ゴゴゴゴゴゴゴゴ…
蝕『…』
霊「こ、今度こそ、終わったわよね…?」
魔「そ、そうであって欲しいとしか言えないぜ…!?」
早「す、すみません麟さん、妖夢さん…私のせいでこんな面倒事に巻き込んでしまい…」
妖「ううん、気にしなくていいよ♪早苗が無事なら私達はそれで十分だもの。ねえ?麟さん」
麟「…」 ジーッ…
・蝕を見続ける
妖「…麟さん?」
蝕(ギリッ…)
麟「…まだだ」
妖「…え?」
麟「まだ終わってはなさそうだ…」
妖「…ま、まさか奴はまだ…!?」
ムクリ…
蝕『お、おのれぇ…!忌々しい人間共がぁぁぁぁぁっ!!』 ギャウゥゥゥゥゥゥゥゥゥゥッ!!!
ブワァァァァァァァ…!!
彼の言う通り、蝕は再び息を吹き返し、激高と共に更に戦闘力を急上昇させていく。
聖「ま、まだ彼奴は倒れないのですか!?」
華「い、いくらなんでもしぶとすぎるわ!?」
蝕『私は現人神だぞ!?(ワナワナ…)現人神であるこの私が、たかが人間と幽霊如きに遅れを取るなどありえない!私は万物を統べる…全能の神なのだぁぁぁぁぁぁぁぁぁぁぁっ!!』 グオォォォォォォォォォッ!!!

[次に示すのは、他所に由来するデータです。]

(* ===== verification/HashMapProps.v ===== *)
(** * Hash maps refine finite maps

    [table m M] : the table [m] is in order and holds the finite map [M].  The entries are
    partitioned between the chains and the free list; each chain is linked through [nexts]
    and holds the keys of its cell.  Each operation is proved against [table] once, for any
    kind of key that satisfies [map_kind_ok]. *)
From S2P Require Import Prelude Ustr Lookup FreeList HashMap.

(** What a kind of key must satisfy: [norm] says which keys are the same. *)
Class map_kind_ok {K E P} (kd : map_kind K E P) (N : Type) `{Countable N} := {
  norm : K -> N;
  valid : K -> Prop;
  stored : E -> P -> K -> Prop;
  hash_ok k : valid k -> exists h, hash_key k = Some h /\ 0 <= h < 2 ^ 32;
  hash_norm k k' h : valid k -> valid k' -> norm k = norm k' -> hash_key k = Some h -> hash_key k' = Some h;
  mset_ok e p k h : valid k -> hash_key k = Some h -> stored (mset e p k h).1 (mset e p k h).2 k;
  mmatch_ok e p k k' h : valid k -> valid k' -> stored e p k -> hash_key k' = Some h -> mmatch e p k' h = Some (bool_decide (norm k = norm k'));
  mkey_ok e p k : stored e p k -> mkey e p = Some k }.

Lemma list_elem_of_concat {A} (x : A) (ls : list (list A)) : x ∈ concat ls <-> exists l, x ∈ l /\ l ∈ ls.
Proof. rewrite list_elem_of_In, in_concat. setoid_rewrite list_elem_of_In. naive_solver. Qed.

(** ** Arrays of small integers *)
Definition karray_ok (maxentries : Z) (a : option karray) (l : list Z) : Prop := a = Some (KArray (wide_index maxentries) l).
Lemma kget_ok max a l i : karray_ok max a l -> kget max a i = aget l i.
Proof. intros ->. unfold kget. cbn [mbind option_bind k_wide k_cells]. by rewrite eqb_reflx. Qed.
Lemma kset_ok max a l i c l' : karray_ok max a l -> -1 <= c < max -> aset l i c = Some l' ->
  exists a', kset max a i c = Some a' /\ karray_ok max (Some a') l'.
Proof.
  intros -> Hc Hs. unfold kset. cbn [mbind option_bind k_wide k_cells]. rewrite eqb_reflx.
  replace (if wide_index max then c else i8 c) with c; [by rewrite Hs; cbn [mbind option_bind]; eexists|].
  unfold wide_index, _MLIMIT. destruct (Z.ltb_spec max 128); cbn [negb]; [|done]. symmetry. apply wrapN_small; [lia|]. change (2 ^ (8 - 1)) with 128. lia.
Qed.

(** ** Chains *)
Fixpoint chain (nx : list Z) (c : Z) (l : list Z) : Prop :=
  match l with
  | [] => c = -1
  | x :: l => c = x /\ 0 <= c /\ exists c', aget nx c = Some c' /\ chain nx c' l
  end.
Lemma chain_frame nx nx' c l : chain nx c l -> (forall x, x ∈ l -> aget nx' x = aget nx x) -> chain nx' c l.
Proof.
  revert c. induction l as [|x l IH]; intros c Hc Heq; [done|]. destruct Hc as (-> & Hx & c' & Hc' & Hl). split; [done|]. split; [done|].
  exists c'. rewrite Heq by left. split; [done|]. apply IH; [done|]. intros y Hy. apply Heq. by right.
Qed.
Lemma chain_first nx c l : chain nx c l -> c = -1 /\ l = [] \/ c ∈ l.
Proof. destruct l; simpl; [naive_solver|]. intros (-> & _). right. left. Qed.
(** Unlinking the middle of a chain. *)
Lemma chain_unlink nx nx' c l1 x l2 y c' : chain nx c (l1 ++ [y] ++ x :: l2) -> NoDup (l1 ++ [y] ++ x :: l2) -> aget nx x = Some c' ->
  aget nx' y = Some c' -> (forall z, z <> y -> aget nx' z = aget nx z) -> chain nx' c (l1 ++ [y] ++ l2).
Proof.
  intros Hc Hnd Hx Hy Heq. revert c Hc Hnd. induction l1 as [|z l1 IH]; intros c Hc Hnd; cbn [app chain] in *.
  - destruct Hc as (-> & Hc0 & d & Hd & -> & Hx0 & e & He & Hl). split; [done|]. split; [done|]. exists c'. split; [done|].
    apply (chain_frame nx); [congruence|]. intros z Hz. apply Heq. intros ->. inversion Hnd as [|? ? Hni _]; subst. apply Hni. by right.
  - destruct Hc as (-> & Hc0 & d & Hd & Hl). split; [done|]. split; [done|]. inversion Hnd as [|? ? Hni Hnd']; subst. exists d. rewrite Heq; [split; [done|]; by apply IH|].
    intros ->. apply Hni. apply elem_of_app. right. left.
Qed.

Section hash_map_ok.
Context {K E P V N : Type} `{Countable N} {kd : map_kind K E P} `{!map_kind_ok kd N} (vnull : V).
Context (junkb : hl_free_bucket) (junkc : Z) (junke : E) (junkp : P * V).
Implicit Types (m : @t_map E P V) (M : gmap N V).

(** An entry in use. *)
Record node := Node { n_at : Z; n_key : K; n_val : V }.
Definition n_norm (n : node) : N := norm (n_key n).
Definition contents (l : list node) : gmap N V := list_to_map ((fun n => (n_norm n, n_val n)) <$> l).
Definition node_ok (entries : list E) (values : list (P * V)) (n : node) : Prop :=
  valid (n_key n) /\ exists e p, aget entries (n_at n) = Some e /\ aget values (n_at n) = Some (p, n_val n) /\ stored e p (n_key n).
Definition in_cell (ncells i : Z) (n : node) : Prop := exists h, hash_key (n_key n) = Some h /\ h mod ncells = i.

(** [taken] are the entries that are neither in a chain nor free. *)
Record table_ok (m : t_map) (taken : list Z) (cells nexts : list Z) (values : list (P * V)) (chains : list (list node)) : Prop := TableOk {
  t_cells : karray_ok (m_maxentries m) (m_cells m) cells;
  t_nexts : karray_ok (m_maxentries m) (m_nexts m) nexts;
  t_values : m_values m = Some values;
  t_lens : alen cells = m_ncells m /\ alen nexts = m_maxentries m /\ alen (m_entries m) = m_maxentries m /\ alen values = m_maxentries m;
  t_sizes : 0 < m_ncells m < 2 ^ 31 /\ 0 < m_maxentries m <= 2 ^ 27;
  t_chains : Forall2 (fun c l => chain nexts c (n_at <$> l)) cells chains;
  t_nodes : Forall (node_ok (m_entries m) values) (concat chains);
  t_hash : forall i l, aget chains i = Some l -> Forall (in_cell (m_ncells m) i) l;
  t_nodup : NoDup (n_norm <$> concat chains);
  t_parts : (n_at <$> concat chains) ++ taken ++ positions (m_lfree m) ≡ₚ seqZ 0 (m_maxentries m);
  t_free : fl_ok (m_lfree m);
  t_count : m_nentries m = alen (concat chains) }.
Definition table_with (taken : list Z) (m : t_map) (l : list node) : Prop :=
  exists cells nexts values chains, table_ok m taken cells nexts values chains /\ l = concat chains.
Definition table (m : t_map) (M : gmap N V) : Prop := exists l, table_with [] m l /\ M = contents l.
(** A map is either new or a table. *)
Definition map_repr (m : t_map) (M : gmap N V) : Prop := (m = m_alloc /\ M = ∅) \/ table m M.

(** ** The finite map of a list of nodes *)
Lemma contents_perm l l' : NoDup (n_norm <$> l) -> l ≡ₚ l' -> contents l = contents l'.
Proof. intros Hnd Hp. apply list_to_map_proper; [|by rewrite Hp]. by rewrite <- list_fmap_compose. Qed.
Lemma contents_middle l1 n l2 : NoDup (n_norm <$> l1 ++ n :: l2) -> contents (l1 ++ n :: l2) = <[n_norm n := n_val n]> (contents (l1 ++ l2)).
Proof. intros Hnd. rewrite (contents_perm _ (n :: l1 ++ l2)); [done|done|]. by rewrite Permutation_middle. Qed.
Lemma contents_None l k : contents l !! k = None <-> k ∉ n_norm <$> l.
Proof. unfold contents. rewrite <- not_elem_of_list_to_map. by rewrite <- list_fmap_compose. Qed.
Lemma contents_Some l k v : NoDup (n_norm <$> l) -> contents l !! k = Some v <-> exists n, n ∈ l /\ n_norm n = k /\ n_val n = v.
Proof.
  intros Hnd. unfold contents. rewrite <- elem_of_list_to_map by by rewrite <- list_fmap_compose. rewrite list_elem_of_fmap. naive_solver.
Qed.
Lemma contents_to_list l : NoDup (n_norm <$> l) -> map_to_list (contents l) ≡ₚ (fun n => (n_norm n, n_val n)) <$> l.
Proof. intros Hnd. apply map_to_list_to_map. by rewrite <- list_fmap_compose. Qed.
Lemma contents_size l : NoDup (n_norm <$> l) -> Z.of_nat (size (contents l)) = alen l.
Proof. intros Hnd. rewrite <- length_map_to_list, contents_to_list by done. unfold alen. by rewrite length_fmap. Qed.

耳「…もはや品性の欠片もない。今の蝕は、麟君達に負けた憎悪のみで動いている…自身の感情すらも制御出来ないとはな…」
藍「それでも、奴が危険分子である事には変わりない!我々も対処するべきだ!」
隠「いや…我々が手を出すべきではない。もう少し見守ろうじゃないか」
紫「ちょっと、いい加減にしなさい隠岐奈!もうそんな事を言っている場合ではないのよ!?」
隠「彼らがどうするか、私は見守らせてもらう」
紫「こ、この傲慢秘神がぁっ…!」
相変わらず『私は無関係だから手出ししませ~ん』状態の隠岐奈は、ただただ傍観者に徹していた。
ゴゴゴゴゴゴゴゴ…
蝕『東風谷早苗が私を拒絶しなければ、こんな事にはならなかったのだ…!奴が、くだらない一時の感情に流されたが故にこんな結果になったのだ!東風谷早苗…出来損ないの人間、完璧な現人神にもなれないクズが…!』
麟「…!」
もはや感情の制御が出来なくなった蝕は支離滅裂な発言を繰り返しながら、早苗を〖出来損ないの人間、クズ〗と侮辱。しかし…その言葉が、彼を怒らせるトリガーとなってしまった事を、奴は知らない…。
麟「…決まりだな」
妖「え?な、何が決まりなのですか?」
麟「奴は…奴だけは、この俺が始末する」 ザッ…ザッ…ザッ…
妖「わ、私もお供させてください!」
麟「お前は下がれ」
妖「な、何故ですか!?まだ力は残っています!」
麟「(ギロリ…)ここからは俺の仕事だ、お前は早苗の傍に居ろ…いいな?」
妖「っ…は、はい…!」 タッタッタ…
鋭い目つきに睨まれた妖夢は、急いで早苗の元まで下がった。